Latest News and Comment from Education

Thursday, February 21, 2019

ERIC BLANC: Oakland Teachers Are Striking Against Billionaire Privatizers #Unite4OaklandKids #WeAreOEA #WeAreCTA #strikeready #REDFORED

Oakland Teachers Are Striking Against Billionaire Privatizers

Oakland Teachers Are Striking Against Billionaire Privatizers 
Oakland teachers are on strike today to defeat plans by the superrich to take over and dismantle their public schools.

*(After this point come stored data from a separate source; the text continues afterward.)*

(** * KuKirin G4 BLE mode HUD: a shallow embedding of [ble_mode_reader.py]

    The development follows the layout of the script:
    - [Py]      : the few pieces of Python semantics the script relies on
                  (exceptions, indexing, truthiness);
    - [Hud]     : the protocol constants and the notification callback
                  [on_notify] of [live_hud], with its mutable holder
                  [last_mode];
    - [Scanner] : the body of [scan_devices] (the [found] dict and the
                  RSSI sort);
    - [Session] : [live_hud], [connect_and_run] and the loop of [main], as
                  programs over a trace of calls to the BLE library. *)

From Stdlib Require Import List String Ascii Strings.Byte NArith ZArith Bool Arith Lia.
From Stdlib Require Import Permutation Sorted.
From Stdlib Require Import DecimalString DecimalNat.
Import ListNotations.

Set Implicit Arguments.

(* ================================================================== *)
(** ** Python semantics used by the script *)
(* ================================================================== *)

Module Py.

(** Exceptions, split the way the [except] clauses of the script split
    them: [KeyboardInterrupt], the other classes that derive from
    [BaseException] only ([CancelledError], [SystemExit], ...), and the
    classes that derive from [Exception] ([IndexError], [BleakError],
    [TimeoutError], ...). *)
Inductive exn : Type :=
| KeyboardInterrupt
| BaseOnly (cls : string)
| Exception (cls : string).

Definition is_Exception (e : exn) : bool :=
  match e with Exception _ => true | _ => false end.

Definition is_KeyboardInterrupt (e : exn) : bool :=
  match e with KeyboardInterrupt => true | _ => false end.

(** The result of running a piece of Python: a value or a raised
    exception. *)
Inductive res (A : Type) : Type :=
| Ret (a : A)
| Raise (e : exn).
Arguments Raise {A} e.

Definition bind {A B} (r : res A) (k : A -> res B) : res B :=
  match r with
  | Ret a => k a
  | Raise e => Raise e
  end.

(** [data[i]] on a [bytearray], for a non-negative index. *)
Definition getitem (data : list byte) (i : nat) : res byte :=
  match nth_error data i with
  | Some b => Ret b
  | None => Raise (Exception "IndexError")
  end.

(** [not data] on a sequence. *)
Definition py_not {A} (data : list A) : bool :=
  match data with [] => true | _ => false end.

(** [v != s] where [v] holds [None] or a [str] and [s] is a [str]. *)
Definition ne_str (v : option string) (s : string) : bool :=
  match v with
  | None => true
  | Some t => negb (String.eqb t s)
  end.

End Py.

Import Py.

Declare Scope py_scope.
Delimit Scope py_scope with py.
Notation "x <- c ;; k" := (bind c (fun x => k))
  (at level 61, c at next level, right associativity) : py_scope.

(* ================================================================== *)
(** ** Constants and the notification callback *)
(* ================================================================== *)

Module Hud.

Local Open Scope string_scope.

(** *** Protocol constants *)
Definition FFF2_UUID : string := "0000fff2-0000-1000-8000-00805f9b34fb".
Definition GATE_OFFSET : nat := 6.
Definition GATE_VALUE : N := 0x00.
Definition MODE_OFFSET : nat := 5.
Definition MODE_MAP : list (N * string) :=
  [(0x01%N, "ECO"); (0x02%N, "SPORT"); (0x03%N, "RACE")].

(** [MODE_MAP.get(k)] *)
Fixpoint dict_get (d : list (N * string)) (k : N) : option string :=
  match d with
  | [] => None
  | (k', v) :: d' => if N.eqb k' k then Some v else dict_get d' k
  end.

(** *** Colours *)
Definition ESC : string := String (ascii_of_nat 27) EmptyString.
Definition CR : string := String (ascii_of_nat 13) EmptyString.
Definition LF : string := String (ascii_of_nat 10) EmptyString.

Definition GREEN : string := "32".
Definition BLUE : string := "34".
Definition RED : string := "31".
Definition GREY : string := "90".
Definition BOLD : string := "1".

Definition ceco : string := ESC ++ "[" ++ BOLD ++ ";" ++ GREEN ++ "mECO" ++ ESC ++ "[0m".
Definition csport : string := ESC ++ "[" ++ BOLD ++ ";" ++ BLUE ++ "mSPORT" ++ ESC ++ "[0m".
Definition crace : string := ESC ++ "[" ++ BOLD ++ ";" ++ RED ++ "mRACE" ++ ESC ++ "[0m".

(** [" " * n] *)
Fixpoint spaces (n : nat) : string :=
  match n with
  | O => EmptyString
  | S n' => String " "%char (spaces n')
  end.

(** *** The lines built once in [live_hud] *)
Definition PREFIX : string := "MODE: ".
Definition ECO_LINE : string := CR ++ PREFIX ++ ceco ++ spaces 12.
Definition SPORT_LINE : string := CR ++ PREFIX ++ csport ++ spaces 12.
Definition RACE_LINE : string := CR ++ PREFIX ++ crace ++ spaces 12.

(** *** The mutable holder [last_mode = {"val": None}] *)
Record LastMode : Type := { val : option string }.

Definition last_mode_init : LastMode := {| val := None |}.

Local Open Scope py_scope.

(** *** [on_notify(_handle, data)]

    The callback returns the holder after the call and the strings it
    wrote to [sys.stdout], in order.  [_handle] is unused and left
    out. *)
Definition on_notify (last_mode : LastMode) (data : list byte)
  : res (LastMode * list string) :=
  if py_not data then Ret (last_mode, [])
  else if (List.length data <=? Nat.max GATE_OFFSET MODE_OFFSET)%nat then Ret (last_mode, [])
  else
    g <- getitem data GATE_OFFSET ;;
    if negb (N.eqb (Byte.to_N g) GATE_VALUE) then Ret (last_mode, [])
    else
      b <- getitem data MODE_OFFSET ;;
      if N.eqb (Byte.to_N b) 0x01 then
        if ne_str (val last_mode) "ECO"
        then Ret ({| val := Some "ECO" |}, [ECO_LINE])
        else Ret (last_mode, [])
      else if N.eqb (Byte.to_N b) 0x02 then
        if ne_str (val last_mode) "SPORT"
        then Ret ({| val := Some "SPORT" |}, [SPORT_LINE])
        else Ret (last_mode, [])
      else if N.eqb (Byte.to_N b) 0x03 then
        if ne_str (val last_mode) "RACE"
        then Ret ({| val := Some "RACE" |}, [RACE_LINE])
        else Ret (last_mode, [])
      else Ret (last_mode, []).

(** The callback invoked on the frames of a session, in the order the
    transport delivers them; the writes are concatenated. *)
Fixpoint notify_all (last_mode : LastMode) (frames : list (list byte))
  : res (LastMode * list string) :=
  match frames with
  | [] => Ret (last_mode, [])
  | data :: rest =>
      r <- on_notify last_mode data ;;
      r' <- notify_all (fst r) rest ;;
      Ret (fst r', (snd r ++ snd r')%list)
  end.

(** *** The components the specification names

    The script has no separate decoder or display-state object: both
    live inside [on_notify].  The next definitions follow the words of
    the specification (sections 4.1, 4.2 and the callback pipeline of
    4.4); [on_notify_pipeline] below compares them with the code. *)
Inductive Mode : Type := ECO | SPORT | RACE.

Definition mode_name (m : Mode) : string :=
  match m with ECO => "ECO" | SPORT => "SPORT" | RACE => "RACE" end.

Definition mode_byte (m : Mode) : byte :=
  match m with ECO => x01 | SPORT => x02 | RACE => x03 end.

The project of free market education reform is so widespread in America that many cities and states insist on claiming the title of “ground zero” of education privatization. Whether or not Oakland can claim that unfortunate title, it’s clear that the privatizershave made huge headway in the city: Oakland is now the city in California with the highest percentage of students in privately run charters, and the city’s school district is aiming to deepen its downsizing project by closing twenty-four of the city’s eighty-seven public schools.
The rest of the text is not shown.